(* ===== verification/HssiAttrs.v ===== *)
(** * The HSSI controller of the PAC: attributes (intel-fpga-pac-hssi.c)

    The driver data with its caches, the files in sysfs, probe and remove. *)

From S2P Require Import Prelude.
From S2P Require Import Mmio.
From S2P Require Import Poll.
From S2P Require Import Sysfs.
From S2P Require Import Hssi.
Local Open Scope string_scope.
Local Open Scope list_scope.
Local Open Scope Z_scope.

(** ** State *)

(** The device, the driver data and which groups of files are in sysfs. *)
Record pac_hssi (D : Type) := PacHssi {
  hdev : D; bus_mutex : option bool;
  eeprom : list Z; serial_number : list Z; data_flags : Z;
  board_files : bool; qsfp0_files : bool; mgmt_files : bool;
}.
Arguments PacHssi {D}. Arguments hdev {D}. Arguments bus_mutex {D}. Arguments eeprom {D}.
Arguments serial_number {D}. Arguments data_flags {D}. Arguments board_files {D}.
Arguments qsfp0_files {D}. Arguments mgmt_files {D}.

Definition set_hdev {D} (d : D) (h : pac_hssi D) :=
  PacHssi d (bus_mutex h) (eeprom h) (serial_number h) (data_flags h) (board_files h) (qsfp0_files h) (mgmt_files h).
Definition set_bus_mutex {D} m (h : pac_hssi D) :=
  PacHssi (hdev h) m (eeprom h) (serial_number h) (data_flags h) (board_files h) (qsfp0_files h) (mgmt_files h).
Definition set_eeprom {D} l (h : pac_hssi D) :=
  PacHssi (hdev h) (bus_mutex h) l (serial_number h) (data_flags h) (board_files h) (qsfp0_files h) (mgmt_files h).
Definition set_serial_number {D} l (h : pac_hssi D) :=
  PacHssi (hdev h) (bus_mutex h) (eeprom h) l (data_flags h) (board_files h) (qsfp0_files h) (mgmt_files h).
Definition set_data_flags {D} n (h : pac_hssi D) :=
  PacHssi (hdev h) (bus_mutex h) (eeprom h) (serial_number h) n (board_files h) (qsfp0_files h) (mgmt_files h).
Definition set_files {D} b q m (h : pac_hssi D) :=
  PacHssi (hdev h) (bus_mutex h) (eeprom h) (serial_number h) (data_flags h) b q m.

(** What the platform and the kernel answer. *)
Record hssi_env := HssiEnv {
  hssi_plat : option Z;             (* the platform data: csr_base *)
  hssi_alloc : bool;
  board_ret : Z; qsfp0_ret : Z; mgmt_ret : Z;   (* creating the groups of files *)
  kstrtou8_16 : string -> Z + Z;    (* kstrtou8 with base 16 *)
}.

(** The files of the groups. *)
Definition hssi_qsfp0_attrs : list string := ["config"; "equalizer_tune"; "dfe_kickstart"].
Definition hssi_mgmt_attrs : list string := ["config"; "board_id"; "eeprom"; "equalizer_tune"; "dfe_kickstart"].
Definition hssi_board_attrs : list string := ["board_id"; "eeprom"].

Section Attrs.
Context {D : Type} {dev : Mmio D} {clock : Clock D} {ks : Kstrto}.
Variable env : hssi_env.
Variable base : Z.
Abbreviation pdev := (pac_hssi D).

Definition on_hdev {A} (c : K D A) : K pdev A := zoom hdev set_hdev c.

Definition hssi_lock : K pdev unit :=
  h <- kget ;; locked <- deref (bus_mutex h) ;;
  if locked : bool then oops else kput (set_bus_mutex (Some true) h).
Definition hssi_unlock : K pdev unit :=
  h <- kget ;; locked <- deref (bus_mutex h) ;;
  if locked : bool then kput (set_bus_mutex (Some false) h) else oops.

(** [c] under the mutex, and [count] if it returned 0. *)
Definition locked_store (c : K D Z) (count : Z) : K pdev Z :=
  hssi_lock ;;
  err <- on_hdev c ;;
  hssi_unlock ;;
  kret (if istrue err then err else count).

(** ** The mode *)

Definition config_store (buf : string) (count : Z) : K pdev Z :=
  match kstrtou8 buf with
  | inl err => kret err
  | inr hssi_eth_speed =>
      locked_store
        (if hssi_eth_speed =? HSSI_ETH_SPEED_10G then set_hssi_mode_10gb_with_afu_reset base
         else if hssi_eth_speed =? HSSI_ETH_SPEED_40G then set_hssi_mode_40gb_with_afu_reset base
         else kret (- EINVAL)) count
  end.

Definition config_qsfp0_store (buf : string) (count : Z) : K pdev Z :=
  match kstrtou8 buf with
  | inl err => kret err
  | inr hssi_eth_speed =>
      locked_store
        (if hssi_eth_speed =? HSSI_ETH_SPEED_10G then hssi_set_mode base HSSI_MODE_10G
         else if hssi_eth_speed =? HSSI_ETH_SPEED_40G then hssi_set_mode base HSSI_MODE_40G
         else kret (- EINVAL)) count
  end.

(** ** The EEPROM *)

(** Reads the device into a buffer of the driver data: the result, and the
    bytes that were stored. *)
Definition fetch (device addr len : Z) : K D (Z * list Z) :=
  hssi_i2c_enable base ;;
  r <- also_value [] (hssi_maci2c_reset base) (hssi_maci2c_read_dev base device addr len) ;;
  hssi_i2c_disable base ;;
  kret r.

(** The error, or the content of the file. *)
Definition board_id_show : K pdev (Z + list Z) :=
  hssi_lock ;;
  h <- kget ;;
  if negb (istrue (Z.land (data_flags h) HSSI_DATA_SERIAL)) then
    r <- on_hdev (fetch I2C_SERIAL_NUMBER_DEV I2C_SERIAL_WORD_OFFSET I2C_SERIAL_NUMBER_LEN) ;;
    kmod (fun h => set_serial_number (snd r ++ drop (length (snd r)) (serial_number h)) h) ;;
    if istrue (fst r) then hssi_unlock ;; kret (inl (fst r))
    else
      kmod (fun h => set_data_flags (Z.lor (data_flags h) HSSI_DATA_SERIAL) h) ;;
      hssi_unlock ;; kgets (fun h => inr (serial_number h))
  else
    hssi_unlock ;; kgets (fun h => inr (serial_number h)).

Definition eeprom_show : K pdev (Z + list Z) :=
  hssi_lock ;;
  h <- kget ;;
  if negb (istrue (Z.land (data_flags h) HSSI_DATA_EEPROM)) then
    r <- on_hdev (fetch I2C_EEPROM_DEV 0 I2C_EEPROM_LEN) ;;
    kmod (fun h => set_eeprom (snd r ++ drop (length (snd r)) (eeprom h)) h) ;;
    if istrue (fst r) then hssi_unlock ;; kret (inl (fst r))
    else
      kmod (fun h => set_data_flags (Z.lor (data_flags h) HSSI_DATA_EEPROM) h) ;;
      hssi_unlock ;; kgets (fun h => inr (eeprom h))
  else
    hssi_unlock ;; kgets (fun h => inr (eeprom h)).

(** ** Tuning *)

(** The text before and after the first [c] of the next [count] characters. *)
Fixpoint strnchr (s : string) (count : nat) (c : Ascii.ascii) : option (string * string) :=
  match count, s with
  | S count, String a s =>
      if Ascii.eqb a c then Some ("", s)
      else match strnchr s count c with Some (tok, rest) => Some (String a tok, rest) | None => None end
  | _, _ => None
  end.

(** The text after the token, or an error; the value of the token. *)
Definition eq_tune_get_token (sp : string) (c : Ascii.ascii) : Z + string * Z :=
  match strnchr sp (Z.to_nat HSSI_TUNE_STRLEN) c with
  | None => inl (- EINVAL)
  | Some (tok, rest) =>
      match kstrtou8_16 env tok with inl err => inl err | inr value => inr (rest, value) end
  end.

(** The channel, parameter and value of "chan:parm=value\n"; 58 is the colon,
    61 the equals sign. *)
Definition equalizer_parse (buf : string) : Z + Z * Z * Z :=
  match eq_tune_get_token buf (Ascii.ascii_of_nat 58) with
  | inl err => inl err
  | inr (buf, chan) =>
      match eq_tune_get_token buf (Ascii.ascii_of_nat 61) with
      | inl err => inl err
      | inr (buf, parm) =>
          match eq_tune_get_token buf (Ascii.ascii_of_nat 10) with
          | inl err => inl err
          | inr (_, value) => inr (chan, parm, value)
          end
      end
  end.

Definition equalizer_tune_store (buf : string) (count : Z) : K pdev Z :=
  if HSSI_TUNE_STRLEN <? Z.of_nat (String.length buf) then kret (- EINVAL)
  else
    match equalizer_parse buf with
    | inl err => kret err
    | inr (chan, parm, value) =>
        if (HSSI_CHAN_MAX <? chan) || (HSSI_PARM_MAX <? parm) then kret (- EINVAL)
        else if nth (Z.to_nat parm) eq_tune_max 0 <? value then kret (- EINVAL)
        else
          locked_store
            (r <- hssi_nios_soft_fn base NIOS_TX_EQ_WRITE chan parm value 0 ;; kret (fst r)) count
    end.

Definition tune_line (chan parm value : Z) : string :=
  (fmt_x chan ++ ":" ++ fmt_x parm ++ "=" ++ fmt_x value ++ newline)%string.

(** The pairs of the two loops, in order. *)
Definition tune_pairs : list (Z * Z) :=
  flat_map (fun chan => map (fun parm => (Z.of_nat chan, Z.of_nat parm)) (seq 0 (Z.to_nat HSSI_PARM_MAX + 1)))
    (seq 0 (Z.to_nat HSSI_CHAN_MAX + 1)).

Fixpoint tune_lines (l : list (Z * Z)) (buf : string) : K D (Z * string) :=
  match l with
  | [] => kret (0, buf)
  | (chan, parm) :: l =>
      r <- hssi_nios_soft_fn base NIOS_TX_EQ_READ chan parm 0 0 ;;
      if istrue (fst r) then kret (fst r, buf) else tune_lines l (buf ++ tune_line chan parm (snd r))%string
  end.

Definition equalizer_tune_show : K pdev (Z + string) :=
  hssi_lock ;;
  r <- on_hdev (tune_lines tune_pairs "") ;;
  hssi_unlock ;;
  kret (if istrue (fst r) then inl (fst r) else inr (snd r)).

(** ** Adaptation *)

Definition channels : list Z := map Z.of_nat (seq 0 (Z.to_nat HSSI_CHAN_MAX + 1)).

Fixpoint kickstart (l : list Z) : K D Z :=
  match l with
  | [] => kret 0
  | chan :: l =>
      also (prep_adaptation base chan) (
      also (trigger_adaptation base chan) (
      also (poll_adaptation_complete base chan) (
      kickstart l)))
  end.

Definition dfe_kickstart_store (count : Z) : K pdev Z := locked_store (kickstart channels) count.

(** The result, the text, and whether the function returns from inside the
    loop instead of going to its end. *)
Fixpoint tap_lines (l : list Z) (buf : string) : K D (Z * string * bool) :=
  match l with
  | [] => kret (0, buf, false)
  | chan :: l =>
      err <- write_serdes base chan TEST_MUX_ADDR TEST_MUX_MASK TEST_MUX_DATA ;;
      if istrue err then kret (err, buf, true)
      else
        a <- read_tap base chan ADP_STATUS_SEL_30 ;;
        if istrue (fst a) then kret (fst a, buf, false)
        else
          b <- read_tap base chan ADP_STATUS_SEL_31 ;;
          if istrue (fst b) then kret (fst b, buf, false)
          else
            c <- read_tap base chan ADP_STATUS_SEL_32 ;;
            if istrue (fst c) then kret (fst c, buf, false)
            else
              tap_lines l (buf ++ "chan" ++ fmt_d chan ++ ": 0x" ++ fmt_x (snd a) ++ " 0x" ++ fmt_x (snd b) ++
                           " 0x" ++ fmt_x (snd c) ++ newline)%string
  end.

Definition dfe_kickstart_show : K pdev (Z + string) :=
  hssi_lock ;;
  r <- on_hdev (tap_lines channels "") ;;
  let '(err, buf, leave) := r in
  if leave : bool then kret (inl err)
  else
    hssi_unlock ;;
    kret (if istrue err then inl err else inr buf).

(** ** Probe and remove *)

Definition intel_pac_hssi_probe : K pdev Z :=
  match hssi_plat env with
  | None => kret (- ENODEV)
  | Some _ =>
      if negb (hssi_alloc env) then kret (- ENOMEM)
      else
        kmod (fun h => PacHssi (hdev h) (Some false) (repeat 0 (Z.to_nat I2C_EEPROM_LEN))
                (repeat 0 (Z.to_nat I2C_SERIAL_NUMBER_LEN)) 0 false false false) ;;
        if istrue (board_ret env) then kmod (set_bus_mutex None) ;; kret (board_ret env)
        else
          kmod (set_files true false false) ;;
          if istrue (qsfp0_ret env) then
            kmod (set_files false false false) ;; kmod (set_bus_mutex None) ;; kret (qsfp0_ret env)
          else
            kmod (set_files true true false) ;;
            if istrue (mgmt_ret env) then
              kmod (set_files true false false) ;;
              kmod (set_files false false false) ;; kmod (set_bus_mutex None) ;; kret (mgmt_ret env)
            else kmod (set_files true true true) ;; kret 0
  end.

Definition intel_pac_hssi_remove : K pdev Z :=
  h <- kget ;;
  deref (bus_mutex h) ;;
  kmod (set_files false false false) ;;
  kmod (set_bus_mutex None) ;;
  kret 0.
End Attrs.

(** The mutex, taken when free and freed when held. *)
Lemma hssi_lock_run {D} (h : pac_hssi D) :
  bus_mutex h = Some false -> hssi_lock h = Some (tt, set_bus_mutex (Some true) h).
Proof. intros Hm. unfold hssi_lock. simpl. by rewrite Hm. Qed.
Lemma hssi_unlock_run {D} (h : pac_hssi D) :
  bus_mutex h = Some true -> hssi_unlock h = Some (tt, set_bus_mutex (Some false) h).
Proof. intros Hm. unfold hssi_unlock. simpl. by rewrite Hm. Qed.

========

#### Work instruction
Return only the stretch of the material above from the line holding "match hssi_plat env with" through the line holding "if istrue (qsfp0_ret env) then", copied exactly.

#### Response to this exercise
  match hssi_plat env with
  | None => kret (- ENODEV)
  | Some _ =>
      if negb (hssi_alloc env) then kret (- ENOMEM)
      else
        kmod (fun h => PacHssi (hdev h) (Some false) (repeat 0 (Z.to_nat I2C_EEPROM_LEN))
                (repeat 0 (Z.to_nat I2C_SERIAL_NUMBER_LEN)) 0 false false false) ;;
        if istrue (board_ret env) then kmod (set_bus_mutex None) ;; kret (board_ret env)
        else
          kmod (set_files true false false) ;;
          if istrue (qsfp0_ret env) then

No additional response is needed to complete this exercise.